Try it —
Search the material below for the string "apply". Return every line that holds it.
◇ ◇ ◇
Lemma sched_validate_exact_witness :
  (mcsos_sched_validate (Ref demo_queued.1) demo_queued.2 = Some MCSOS_SCHED_OK <->
   exists q, chain (threads demo_queued.2) (ready_head demo_queued.1) q /\ Forall (ready_member demo_queued.1 demo_queued.2) q /\
     ready_tail demo_queued.1 = last_ptr q /\ runnable_count demo_queued.1 = Z.of_nat (length q)) /\
  ((forall a t b, threads demo_queued.2 !! a = Some t -> next t = Ref b -> is_Some (threads demo_queued.2 !! b)) ->
   (forall a, ready_head demo_queued.1 = Ref a -> is_Some (threads demo_queued.2 !! a)) ->
   is_Some (mcsos_sched_validate (Ref demo_queued.1) demo_queued.2)).
Proof.
  apply (sched_validate_exact demo_queued.1 demo_queued.2 0x100).
  - vm_compute. discriminate.
  - vm_compute. reflexivity.
  - vm_compute. reflexivity.
  - vm_compute. split; [discriminate|reflexivity].
Defined.

(** C29. [mcsos_thread_prepare] accepts exactly the stacks of at least 4096 bytes that do not wrap
    around (for a non-null entry and base), and gives the thread a first stack pointer that lies inside the
    stack with room for the cleared word it points to, is 8 modulo 16 as the calling convention
    asks on entry to a function, and clears no byte outside the stack. The first instruction
    is the trampoline, whatever the entry function. *)
Theorem thread_prepare_stack trampoline m mm a t nm entry_ arg_ base len id_ :
  threads m !! a = Some t -> length (t_fd_table t) = 16%nat -> is_u64 base -> is_u64 len ->
  exists rc m' mm', mcsos_thread_prepare trampoline m mm (Ref a) nm entry_ arg_ base len id_ = Some (rc, m', mm') /\
    (rc = MCSOS_SCHED_OK <-> entry_ <> 0 /\ base <> 0 /\ 4096 <= len /\ base + len < 2 ^ 64) /\
    (rc <> MCSOS_SCHED_OK -> m' = m /\ mm' = mm) /\
    (rc = MCSOS_SCHED_OK -> exists t', threads m' = <[a := t']> (threads m) /\ cpu m' = cpu m /\
       magic t' = MCSOS_THREAD_MAGIC /\ state t' = MCSOS_THREAD_NEW /\ next t' = NULL /\
       entry t' = entry_ /\ arg t' = arg_ /\ rip (context t') = trampoline /\
       base <= rsp (context t') /\ rsp (context t') + 8 <= base + len /\ rsp (context t') mod 16 = 8 /\
       load64 mm' (rsp (context t')) = 0 /\
       forall y, ~ rsp (context t') <= y < rsp (context t') + 8 -> mm' y = mm y).
Proof.
  intros Ht Hfd Hb Hl. destruct (prepare_cases trampoline m mm a t nm entry_ arg_ base len id_ Ht Hfd Hb Hl)
    as [(rc & -> & Hrc & Hbad)|(H1 & H2 & H3 & H4 & ->)].
  - exists rc, m, mm. split_and!; try done. split; [done|]. lia.
  - eexists _, _, _. split; [done|]. split; [done|]. split; [done|]. intros _. eexists. split; [done|].
    cbn. split_and!; try done.
    + ulia.
    + ulia.
    + ulia.
    + apply load64_store64_same. unfold is_u64. lia.
    + intros y Hy. unfold store64. apply store_other. done.
Qed.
◇ ◇ ◇
Completed exercise —
  apply (sched_validate_exact demo_queued.1 demo_queued.2 0x100).
    + apply load64_store64_same. unfold is_u64. lia.
    + intros y Hy. unfold store64. apply store_other. done.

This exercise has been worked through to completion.